To create our application we used both React Native’s and Expo’s frameworks to build the fundamentals of our project and continue to expand our ideations through the allotted time period. By using GitHub, we created separate branches and we divided & conquered different portions of the app. For example, one was responsible for translation, one for object detection, one for front end, and one for back end. We were able to refine our product, bringing everything together and finalizing the first prototype. One of our final steps was to test and optimize our app in a repetitive manner to ensure all team members were satisfied. We also made it essential to focus on UI/UX to provide users with an enjoyable experience and intuitive design.
We aimed to include an API for both object detection and language translation. Unfortunately, all our searches yielded the same models and systems which weren’t efficient. As a result the translations take too long to render due to the increased amount of API calls made and our object detector buffers and is not always 100% accurate. And to top it all off, the API we used had rate limits which we passed and therefore couldn’t use anymore as it was paid. To work around this challenge we had to adapt quickly and adjust our object detection models to the open-source framework TensorFlow.
Overall, the Creation and implementation of a base object-detection system was a huge accomplishment as most of us had little to no prior ML or AI experience. Additionally, this hackathon was one of our 1st in-person hackathon experiences for the majority of our teams which we found very enjoyable as a result. Finally, many of us had not worked with React Native for app development before, which initially provided a challenge to become accustomed to the new syntax and environment. However, it was overall a knowledgeable learning experience and we all learned something new!

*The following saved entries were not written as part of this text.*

(* ===== verification/NorTheorems.v ===== *)
(** * The flash driver: theorems

    [NorChipOk] is what the driver relies on: the controller erases the sector that
    the erase command names, and moves the bytes between the memory that the
    descriptors name and the flash, where programming can only clear bits. *)

From S2P Require Import Prelude Bus Dma DmaTheorems Nor.

Local Open Scope Z_scope.

(** ** The chip *)

Definition nreg (m : bus) (r : Z) : Z := rd 4 m (rNOR_BASE + r).

(** The bytes of the flash. *)
Definition slice (fl : list Z) (a n : Z) : list Z := take (Z.to_nat n) (drop (Z.to_nat a) fl).
Definition splice (fl : list Z) (a : Z) (l : list Z) : list Z := take (Z.to_nat a) fl ++ l ++ drop (Z.to_nat a + length l) fl.
Definition erased (fl : list Z) (a n : Z) : list Z := splice fl a (replicate (Z.to_nat n) 255).
Definition programmed (fl : list Z) (a : Z) (l : list Z) : list Z := splice fl a (zip_with Z.land (slice fl a (strlen l)) l).

(** The bytes of memory. *)
Definition bytes (m : bus) (a n : Z) : list Z := map (byte_at m) (seqZ a n).
Fixpoint put (m : bus) (a : Z) (l : list Z) : bus :=
  match l with [] => m | b :: l' => <[a := u8 b]> (put m (a + 1) l') end.

Definition cfg (m : bus) (l : list (Z * Z)) : Prop := Forall (λ '(v, r), nreg m r = v) l.

Definition erase_cmd (m : bus) (addr : Z) : Prop :=
  cfg m [(0x36, COM_REG); (0xAAA, ADDR_CFG1); (0xAA, DATA_CFG1); (0x555, ADDR_CFG2); (0x55, DATA_CFG2);
         (0xAAA, ADDR_CFG3); (0x80, DATA_CFG3); (0xAAA, ADDR_CFG4); (0xAA, DATA_CFG4); (0x555, ADDR_CFG5); (0x55, DATA_CFG5)] ∧
  nreg m NOR_ADDR_REG = addr ∧ byte_at m (rNOR_BASE + PIO_DATA_REG) = 0x30.

Definition program_cmd (m : bus) (addr n : Z) : Prop :=
  cfg m [(0x34, COM_REG); (0xAAA, ADDR_CFG1); (0xAA, DATA_CFG1); (0x555, ADDR_CFG2); (0x55, DATA_CFG2);
         (0xAAA, ADDR_CFG3); (0xA0, DATA_CFG3); (addr, NOR_ADDR_REG); (2 ^ 31 + n, DMA_S_REG)].

Definition read_cmd (m : bus) (addr n : Z) : Prop := cfg m [(0, COM_REG); (addr, NOR_ADDR_REG); (2 ^ 30 + n, DMA_S_REG)].

(** The channel is on, in this direction, at a table of one entry. *)
Definition dma_ready (m : bus) (upstream : bool) (b n : Z) : Prop :=
  dma_readb DMA_IDX_REG DMA_PL_NOR m = 0 ∧
  Z.testbit (dma_readb DMA_CMD_REG DMA_PL_NOR m) 7 = true ∧
  Z.testbit (dma_readb DMA_CMD_REG DMA_PL_NOR m) 6 = upstream ∧
  mde_walk 1 m (bus_to_virt (rd 4 m (dma_reg DMA_MDT_REG DMA_PL_NOR))) 0 = Some [(b, n)].

(** The controller clears the bit when the transfer is done. *)
Definition dma_done (m : bus) : bus :=
  dma_writeb (Z.land (dma_readb DMA_CMD_REG DMA_PL_NOR m) (Z.lnot DMA_CHN_ENABLE)) DMA_CMD_REG DMA_PL_NOR m.

(** What the driver relies on.  The controller moves lines of sixteen bytes. *)
Class NorChipOk `{NorChip} (layout : list nor_sector_t) : Prop := {
  chip_erases m fl addr sec :
    erase_cmd m addr → sec ∈ layout → start_addr sec <= addr < start_addr sec + sec_size sec →
    start_addr sec + sec_size sec <= strlen fl →
    ∃ st, chip_run m fl = (m, erased fl (start_addr sec) (sec_size sec), [st]) ∧ 0 < st < 256 ∧ Z.land st 4 = 0;
  chip_programs m fl addr n b :
    program_cmd m addr n → dma_ready m false b n → b mod 16 = 0 → n mod 16 = 0 → addr + n <= strlen fl →
    ∃ st, chip_run m fl = (dma_done m, programmed fl addr (bytes m (bus_to_virt b) n), [st]) ∧ 0 < st < 256 ∧ Z.land st 1 = 0;
  chip_reads m fl addr n b :
    read_cmd m addr n → dma_ready m true b n → b mod 16 = 0 → n mod 16 = 0 → addr + n <= strlen fl →
    ∃ st, chip_run m fl = (dma_done (put m (bus_to_virt b) (slice fl addr n)), fl, [st]) ∧ 0 < st < 256 ∧ Z.land st 1 = 0;
  chip_shows m fl v : fl !! Z.to_nat (nreg m NOR_ADDR_REG) = Some v → is_byte v → u8 (chip_data m fl) = v }.

(** ** Bytes *)

Lemma length_splice fl a l : 0 <= a → a + strlen l <= strlen fl → length (splice fl a l) = length fl.
Proof. unfold strlen, splice. intros. apply length_copy. lia. Qed.

Lemma lookup_splice fl a l i :
  0 <= a → a + strlen l <= strlen fl → 0 <= i →
  splice fl a l !! Z.to_nat i = if decide (a <= i < a + strlen l) then l !! Z.to_nat (i - a) else fl !! Z.to_nat i.
Proof.
  unfold strlen, splice. intros Ha Hl Hi. case_decide.
  - rewrite lookup_app_r, lookup_app_l by (rewrite length_take; lia). rewrite length_take. f_equal. lia.
  - destruct (decide (i < a)).
    + rewrite lookup_app_l, lookup_take_lt by (rewrite ?length_take; lia). done.
    + rewrite !lookup_app_r by (rewrite length_take; lia). rewrite lookup_drop, length_take. f_equal. lia.
Qed.

Lemma length_slice fl a n : 0 <= a → 0 <= n → a + n <= strlen fl → strlen (slice fl a n) = n.
Proof. unfold strlen, slice. intros. rewrite length_take, length_drop. lia. Qed.

Lemma lookup_slice fl a n i : 0 <= a → 0 <= i < n → slice fl a n !! Z.to_nat i = fl !! Z.to_nat (a + i).
Proof. intros. unfold slice. rewrite lookup_take_lt, lookup_drop by lia. f_equal. lia. Qed.

Lemma length_bytes m a n : 0 <= n → strlen (bytes m a n) = n.
Proof. intros. unfold strlen, bytes. rewrite length_map, length_seqZ. lia. Qed.

Lemma lookup_bytes m a n i : 0 <= i < n → bytes m a n !! Z.to_nat i = Some (byte_at m (a + i)).
Proof. intros. unfold bytes. rewrite list_lookup_fmap, (lookup_seqZ_lt a n (Z.to_nat i)) by lia. cbn. do 2 f_equal. lia. Qed.

Lemma bytes_ext m m' a n : (∀ x, a <= x < a + n → byte_at m' x = byte_at m x) → bytes m' a n = bytes m a n.
Proof. intros Hx. unfold bytes. apply map_ext_in. intros x Hin. apply Hx. apply list_elem_of_In, elem_of_seqZ in Hin. lia. Qed.

Lemma byte_at_put m a l x :
  byte_at (put m a l) x = if decide (a <= x < a + strlen l) then u8 (default 0 (l !! Z.to_nat (x - a))) else byte_at m x.
Proof.
  revert a. induction l as [|b l IH]; intros a; cbn [put]; unfold strlen in *; cbn [length].
  { by rewrite decide_False by lia. }
  rewrite byte_at_insert. case_decide as E.
  - subst. rewrite decide_True by lia. by rewrite Z.sub_diag.
  - rewrite IH. destruct (decide (a + 1 <= x < a + 1 + Z.of_nat (length l))).
    + rewrite decide_True by lia. replace (Z.to_nat (x - a)) with (S (Z.to_nat (x - (a + 1)))) by lia. done.
    + by rewrite decide_False by lia.
Qed.

(** ** Registers *)

Definition wrs (l : list (Z * Z)) (m : bus) : bus := foldl (λ m '(v, r), wr 4 v (rNOR_BASE + r) m) m l.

We learned how to use HuggingFace API to translate languages, to deploy and train an ML model that provides object detection and language translation. We learnt how to use Expo on React Native and ExpoGo for the mobile app. Additionally, we all learnt how to collaborate, organized and delegated tasks efficiently being the first hackathon experience we collectively collaborated together on.
To take Lexigo to the next level we can introduce a more accurate object detection model to provide a more interactive, reliable system for users. The introduction of a leaderboard system to keep track of recently learned vocabulary and the inclusion of more in-depth statistics including the use of graphs to showcase how many new words you learnt in a selected time-span. The full implementation of the Quiz feature was unfortunately not fully implemented within the time-span of this hackathon which would be able to provide a more efficient learning technique. Additionally, the use of One vs. One competition to let users get matched, and play against others in under a minute by solving as many multiple choice options for each object as possible. Finally, we really wanted to include more languages in our settings page to both allow more variety and also provide the option to change the applications language to your own.